Records contained in a dataset
(** X11.  An answer with status 200 of a POST route carries a caption that
    is the trimmed, non-empty content of an answer of the model: the
    configuration was complete, and the caption has no white space at either
    end. *)
Theorem ok_answer_carries_model_content
    (RT : Runtime) (processEnv : ProcessEnv) (now : string)
    (route : Route) (form : Multipart) (w : World)
    (res : HttpResponse) (w' : World) :
  route <> GetHealth ->
  router processEnv now route form w = (Returned res, w') ->
  statusCode res = 200%Z ->
  exists c request e1 answer e2,
    res = captioned now (trim c)
    /\ c <> ""
    /\ Trimmed c (trim c)
    /\ ~ configMissing processEnv
    /\ chatCompletionsCreate (VisionService.client (serviceOf processEnv)) request e1
       = (Returned answer, e2)
    /\ VisionService.firstContent answer = Some c.
Proof.
  intros Hroute. destruct route; [| |contradiction]; unfold router;
    destruct (uploadSingle form) as [err|req];
    rewrite ?postCaption_cases, ?postCustom_cases, ?errorMiddleware_cases;
    try (destruct (isMulterError err); intros H Hs; injection H as <- _;
         discriminate Hs).
  - destruct (negb (isValid (validateFile (file req))));
      [intros H Hs; injection H as <- _; discriminate Hs|].
    destruct (file req) as [f|];
      [|intros H Hs; injection H as <- _; discriminate Hs].
    destruct (missing processEnv) eqn:Hmiss;
      [intros H Hs; injection H as <- _; discriminate Hs|].
    destruct (VisionService.generateCaption _ _ _ w) as [[cap|t] w0] eqn:Hgen;
      [|intros H Hs; injection H as <- _; discriminate Hs].
    intros H _. injection H as <- <-.
    destruct (proj1 (generate_returns_content _ _ _ "" _ _ _) Hgen)
      as [e1 [answer [e2 [c [Hcall [Hc [Hne ->]]]]]]].
    exists c. eexists. exists e1, answer, e2.
    split; [reflexivity|]. split; [exact Hne|]. split; [apply trim_Trimmed|].
    split; [rewrite <- missing_iff; congruence|].
    split; [exact Hcall | exact Hc].
  - destruct (negb (isValid (validateFile (file req))));
      [intros H Hs; injection H as <- _; discriminate Hs|].
    destruct (falsy (prompt req) || _);
      [intros H Hs; injection H as <- _; discriminate Hs|].
    destruct (file req) as [f|];
      [|intros H Hs; injection H as <- _; discriminate Hs].
    destruct (missing processEnv) eqn:Hmiss;
      [intros H Hs; injection H as <- _; discriminate Hs|].
    destruct (VisionService.generateCaptionWithPrompt _ _ _ _ w)
      as [[cap|t] w0] eqn:Hgen;
      [|intros H Hs; injection H as <- _; discriminate Hs].
    intros H _. injection H as <- <-.
    destruct (proj2 (generate_returns_content _ _ _ _ _ _ _) Hgen)
      as [e1 [answer [e2 [c [Hcall [Hc [Hne ->]]]]]]].
    exists c. eexists. exists e1, answer, e2.
    split; [reflexivity|]. split; [exact Hne|]. split; [apply trim_Trimmed|].
    split; [rewrite <- missing_iff; congruence|].
    split; [exact Hcall | exact Hc].
Qed.
Lemma StronglySorted_weaken {A : Type} (P Q : A -> A -> Prop) (l : list A) :
  (forall a b, P a b -> Q a b) -> StronglySorted P l -> StronglySorted Q l.
Proof.
  intros HPQ. induction 1 as [|a l Hl IH Ha]; constructor; [exact IH|].
  rewrite Forall_forall in *. intros x Hx. apply HPQ, Ha, Hx.
Qed.

(** Dates come out in ascending order, each once. *)
Lemma sorted_dates_ascending (l : list Z) :
  NoDup l -> StronglySorted Z.lt (sorted l).
Proof.
  intros Hnd. apply StronglySorted_le_lt; [|apply sorted_NoDup; exact Hnd].
  apply (StronglySorted_weaken (fun a b : Z => leb a b = true) Z.le).
  - intros a b Hab. apply Z.leb_le. exact Hab.
  - apply sorted_in_order.
    + intros a b. simpl. rewrite !Z.leb_le. lia.
    + intros a b c. simpl. rewrite !Z.leb_le. lia.
Qed.

Lemma group_dates_ascending {R : Type} (key : R -> Z) (df : list R) :
  StronglySorted Z.lt (group_keys key df).
Proof. apply sorted_dates_ascending, unique_NoDup. Qed.

Lemma string_leb_total (a b : string) :
  String.leb a b = true \/ String.leb b a = true.
Proof. apply String.leb_total. Qed.

Lemma string_leb_trans (a b c : string) :
  String.leb a b = true -> String.leb b c = true -> String.leb a c = true.
Proof.
  unfold String.leb. revert b c.
  induction a as [|x a IH]; intros [|y b] [|z c]; simpl; try congruence.
  unfold Ascii.compare.
  destruct (N.compare_spec (N_of_ascii x) (N_of_ascii y)) as [Hxy|Hxy|Hxy];
    destruct (N.compare_spec (N_of_ascii y) (N_of_ascii z)) as [Hyz|Hyz|Hyz];
    destruct (N.compare_spec (N_of_ascii x) (N_of_ascii z)) as [Hxz|Hxz|Hxz];
    try congruence; try lia.
  apply IH.
Qed.

Lemma sorted_segments_in_order (l : list string) :
  StronglySorted (fun a b => String.leb a b = true) (sorted l).
Proof.
  exact (@sorted_in_order string Label_string
           string_leb_total string_leb_trans l).
Qed.

(** ** The select boxes of pages 1 and 2 *)

(** X1. The date select box of the By Date page offers exactly the
    calendar days on which the table has a flight, in ascending order and
    each once; whichever of them is chosen, the filtered table has at
    least one row. *)
Theorem date_options_cover_table (df : DataFrame) :
  StronglySorted Z.lt (ByDate.options df)
  /\ (forall d, In d (ByDate.options df)
                <-> exists r, In r df /\ dt_date (departure_date r) = d)
  /\ (forall d, In d (ByDate.options df) -> ByDate.filtered_df df d <> []).
Proof.
  assert (Hin : forall d, In d (ByDate.options df)
                  <-> exists r, In r df /\ dt_date (departure_date r) = d).
  { intros d. unfold ByDate.options, ByDate.unique_dates.
    rewrite sorted_In, unique_In, in_map_iff. split.
    - intros [r [Hd Hr]]. exists r. tauto.
    - intros [r [Hr Hd]]. exists r. tauto. }
  split; [|split; [exact Hin|]].
  - apply sorted_dates_ascending, unique_NoDup.
  - intros d Hd Hnil. apply Hin in Hd. destruct Hd as [r [Hr Hd]].
    assert (Hrf : In r (ByDate.filtered_df df d)).
    { rewrite filtered_df_by_date. apply (get_group_In date_of). tauto. }
    rewrite Hnil in Hrf. destruct Hrf.
Qed.

(** X2. The segment select box of the By Segment page offers exactly the
    segments of the table, in alphabetical (code point) order and each
    once; the filtered table of a segment is the rows of that segment, in
    table order, and is not empty for an offered segment. *)
Theorem segment_options_cover_table (df : DataFrame) :
  StronglySorted (fun a b => String.leb a b = true) (BySegment.options df)
  /\ NoDup (BySegment.options df)
  /\ (forall s, In s (BySegment.options df)
                <-> exists r, In r df /\ segment r = s)
  /\ (forall s, BySegment.filtered_df df s
                = filter (fun r => String.eqb (segment r) s) df)
  /\ (forall s r, In r (BySegment.filtered_df df s)
                  <-> In r df /\ segment r = s)
  /\ (forall s, In s (BySegment.options df)
                -> BySegment.filtered_df df s <> []).
Proof.
  assert (Hopt : forall s, In s (BySegment.options df)
                   <-> exists r, In r df /\ segment r = s).
  { intros s. unfold BySegment.options, BySegment.segments.
    rewrite sorted_In, unique_In, in_map_iff. split.
    - intros [r [Hs Hr]]. exists r. tauto.
    - intros [r [Hr Hs]]. exists r. tauto. }
  assert (Hin : forall s r, In r (BySegment.filtered_df df s)
                  <-> In r df /\ segment r = s).
  { intros s r. rewrite filtered_df_by_segment. apply get_group_In. }
  split; [apply sorted_segments_in_order|].
  split; [apply sorted_NoDup, unique_NoDup|].
  split; [exact Hopt|]. split; [intros s; apply filtered_df_by_segment|].
  split; [exact Hin|].
  intros s Hs Hnil. apply Hopt in Hs. destruct Hs as [r Hr].
  apply Hin in Hr. rewrite Hnil in Hr. destruct Hr.
Qed.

• **TASK PROMPT**: From the records above, transcribe exactly the run of lines that opens with the line holding "- apply sorted_dates_ascending, unique_NoDup." and closes with the line holding "(forall s r, In r (BySegment.filtered_df df s)", both included.

• **RESULT OF THE TASK**:
  - apply sorted_dates_ascending, unique_NoDup.
  - intros d Hd Hnil. apply Hin in Hd. destruct Hd as [r [Hr Hd]].
    assert (Hrf : In r (ByDate.filtered_df df d)).
    { rewrite filtered_df_by_date. apply (get_group_In date_of). tauto. }
    rewrite Hnil in Hrf. destruct Hrf.
Qed.

(** X2. The segment select box of the By Segment page offers exactly the
    segments of the table, in alphabetical (code point) order and each
    once; the filtered table of a segment is the rows of that segment, in
    table order, and is not empty for an offered segment. *)
Theorem segment_options_cover_table (df : DataFrame) :
  StronglySorted (fun a b => String.leb a b = true) (BySegment.options df)
  /\ NoDup (BySegment.options df)
  /\ (forall s, In s (BySegment.options df)
                <-> exists r, In r df /\ segment r = s)
  /\ (forall s, BySegment.filtered_df df s
                = filter (fun r => String.eqb (segment r) s) df)
  /\ (forall s r, In r (BySegment.filtered_df df s)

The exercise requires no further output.